|
|
- De Geest waait waar hij
wil
We zijn nu twee jaar bezig met "Als
we de bijbel openslaan" waarin we commentaren op bijbelteksten
aanbieden. Deze commentaren zijn meestal afkomstig van groepen
of personen aan de basis en gekozen omwille van de krachtige
manier waarop ze op de teksten ingaan en hun betekenis opentrekken.
Het team dat instaat voor "Als
we de bijbel openslaan" vertrekt vanuit de overtuiging
dat het de Geest is die inzicht verschaft in de leer van Jezus
en de betekenis laat zien van de dingen die hij gedaan heeft.
"Wanneer hij komt, de Geest der waarheid, zal hij u tot
de volle waarheid brengen" (Johannes 16, 13).
|
De Geest woont in ieder mens. Niemand
heeft er het monopolie van. En dank zij de verscheidenheid in
de benaderingen kan men in de buurt van de waarheid komen. Het
evangelie heeft nog lang niet heel zijn betekenis ontsluierd.
|
De bezielende kracht ervan moet nog
vrijgemaakt worden uit de bolster van de pasklare interpretaties.
Er staan volkomen nieuwe en verrassende zaken in het evangelie.
Die moeten we naar buiten laten stromen. Men mag die bezielende
kracht niet vervangen door voorschriften of normen. "Aangezien
het evangelie dit zegt, moet je zò handelen".
Het evangelie op die manier gebruiken is uiteraard gemakkelijker
voor het instituut, maar dwarsboomt de kracht waarmee dat evangelie
ons bevraagt. Riskanter dan passief en onderworpen te blijven
leidt de bezielende kracht van het evangelie naar plaatsen waar
men voorheen niet gedacht had te zullen gaan. Wat doet Jezus
als hij mensen ontmoet? Hij geeft geen concrete normen. Hij verbreedt
hun horizon, schenkt hun vertrouwen en maakt hen vrij om zelf
te handelen: "Ga".
Geloven wij voldoende, in deze Pinkstertijd,
dat de Geest tot ieder mens spreekt en hem in staat stelt om
zich te doen begrijpen door de anderen? "Ze werden allen
vervuld van de heilige Geest en begonnen in vreemde talen te
spreken, naargelang de Geest hun te vertolken gaf" (Handelingen
2,4). Mensen vinden
elkaar als ze in staat zijn de taal van de ander te spreken.

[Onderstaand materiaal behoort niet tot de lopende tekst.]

(* ===== verification/Metadata.v ===== *)
(** * Fetching and serving the info dictionary (crates/bit_rev/src/extension/ut_metadata.rs)

    [MetadataStore], shared by the connections of a torrent, and [UtMetadata], the
    extension of one connection, with the messages between them.  Operations that
    can panic return an option.  [sha1] and the bencode library's decoder are
    parameters, the clock is the [now] argument, and [order] is the order in which
    a hash set lists its elements. *)

From S2P Require Import Prelude Bencode Text Value Bitfield Message PeerStates ExtHandshake.

Definition METADATA_PIECE_LEN : nat := Z.to_nat (16 * 1024).
Definition METADATA_REQUEST_TIMEOUT : Duration := secs 10.
Definition METADATA_PIPELINE : nat := 2.
Definition MAX_SERVE_PER_WINDOW : nat := 4.
Definition MSG_REQUEST : i64 := 0.
Definition MSG_DATA : i64 := 1.
Definition MSG_REJECT : i64 := 2.

Inductive UtMetadataMessage :=
| MdRequest (piece : u32)
| MdData (piece : u32) (total_size : option i64) (data : bytes)
| MdReject (piece : u32).

(** ** The store *)

Record Inflight := mkInflight { if_peer : SocketAddr; if_at : Instant }.

Record FetchState := mkFetch {
  fs_size : nat;
  fs_pieces : list (option bytes);
  fs_inflight : gmap u32 Inflight;
  fs_contributors : gset SocketAddr }.

Record MetadataStore := mkMetadata {
  ms_info_hash : bytes;
  ms_info_bytes : option bytes;
  ms_fetch : option FetchState;
  ms_completed : option bytes }.

Definition set_fs_inflight (m : gmap u32 Inflight) (f : FetchState) : FetchState :=
  mkFetch (fs_size f) (fs_pieces f) m (fs_contributors f).
Definition set_fetch (f : option FetchState) (ms : MetadataStore) : MetadataStore :=
  mkMetadata (ms_info_hash ms) (ms_info_bytes ms) f (ms_completed ms).

(** [size.div_ceil(METADATA_PIECE_LEN)] *)
Definition piece_total (size : nat) : nat := (size + (METADATA_PIECE_LEN - 1)) / METADATA_PIECE_LEN.

Definition fetch_new (size : nat) : FetchState := mkFetch size (replicate (piece_total size) None) ∅ ∅.

Definition piece_len (f : FetchState) (piece : u32) : option nat :=
  let idx := Z.to_nat piece in
  if (length (fs_pieces f) <=? idx)%nat then None
  else if (idx + 1 =? length (fs_pieces f))%nat then
    let rem := (fs_size f mod METADATA_PIECE_LEN)%nat in
    Some (if (rem =? 0)%nat then METADATA_PIECE_LEN else rem)
  else Some METADATA_PIECE_LEN.

Definition metadata_new (info_hash : bytes) : MetadataStore := mkMetadata info_hash None None None.

Definition with_bytes (info_hash info : bytes) : MetadataStore := mkMetadata info_hash (Some info) None (Some info).

Definition metadata_size (ms : MetadataStore) : option i64 :=
  (fun b => Z.min (Z.of_nat (length b)) I64_MAX) <$> ms_info_bytes ms.

Definition adopt_size (size : i64) (ms : MetadataStore) : option nat * MetadataStore :=
  if (size <=? 0) || (MAX_METADATA_SIZE <? size) then (None, ms)
  else
    let size := Z.to_nat size in
    match ms_info_bytes ms with
    | Some b => (Some (length b), ms)
    | None =>
        match ms_fetch ms with
        | Some fetch => (if (fs_size fetch =? size)%nat then Some size else None, ms)
        | None => (Some size, set_fetch (Some (fetch_new size)) ms)
        end
    end.

Definition expected_size (ms : MetadataStore) : option nat :=
  match ms_info_bytes ms with
  | Some b => Some (length b)
  | None => fs_size <$> ms_fetch ms
  end.

(** The loop of [claim_requests] over the slots from [idx] on. *)
Fixpoint claim_loop (peer : SocketAddr) (now : Instant) (max idx : nat) (slots : list (option bytes))
    (inflight : gmap u32 Inflight) (out : list u32) : list u32 * gmap u32 Inflight :=
  match slots with
  | [] => (out, inflight)
  | slot :: slots =>
      if (max <=? length out)%nat then (out, inflight)
      else
        let piece := Z.of_nat idx in
        match slot, inflight !! piece with
        | None, None =>
            claim_loop peer now max (S idx) slots (<[piece := mkInflight peer now]> inflight) (out ++ [piece])
        | _, _ => claim_loop peer now max (S idx) slots inflight out
        end
  end.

Zou er geen moedertaal bestaan die door de hele mensheid gekend
is? |
|
Als men de ander bereikt in het diepste
in hem, en als men zich laat raken door hem, dan is de communicatie
volledig. Dan zitten we op dezelfde golflengte, die van de fundamentele
vragen: Wie is de mens? Wie is God? Wat is de zin van het bestaan?
Het is sàmen, met anderen die heel verschillend zijn,
dat we op deze existentiële vragen dieper kunnen ingaan.
De apostel Petrus was de eerste die
tot zijn verrassing ontdekte dat hij en zijn vrienden niet het
monopolie bezaten van de Geest en dat die ook neergedaald was
over mensen die hij als heidenen beschouwde (Handelingen 10,
11). Toen hij zich bij zijn naaste medewerkers moest verantwoorden
voor het feit dat hij hen gedoopt had zonder andere formaliteiten,
verklaarde hij: "Als God hun nu dezelfde gave gegeven
heeft als aan ons (
), hoe zou ik dan in staat geweest zijn
God tegen te houden?" (Hand. 11, 17).
|
De zekerheid dat de Geest aan ieder
mens geschonken wordt geeft vertrouwen, spreekt onze verantwoordelijkheid
aan, onze durf. |
Dit zal wel niet beletten dat we
fouten maken, maar dat is niet zo erg - als we maar ontvankelijk
blijven voor de Geest die zowel in ons is als in de anderen.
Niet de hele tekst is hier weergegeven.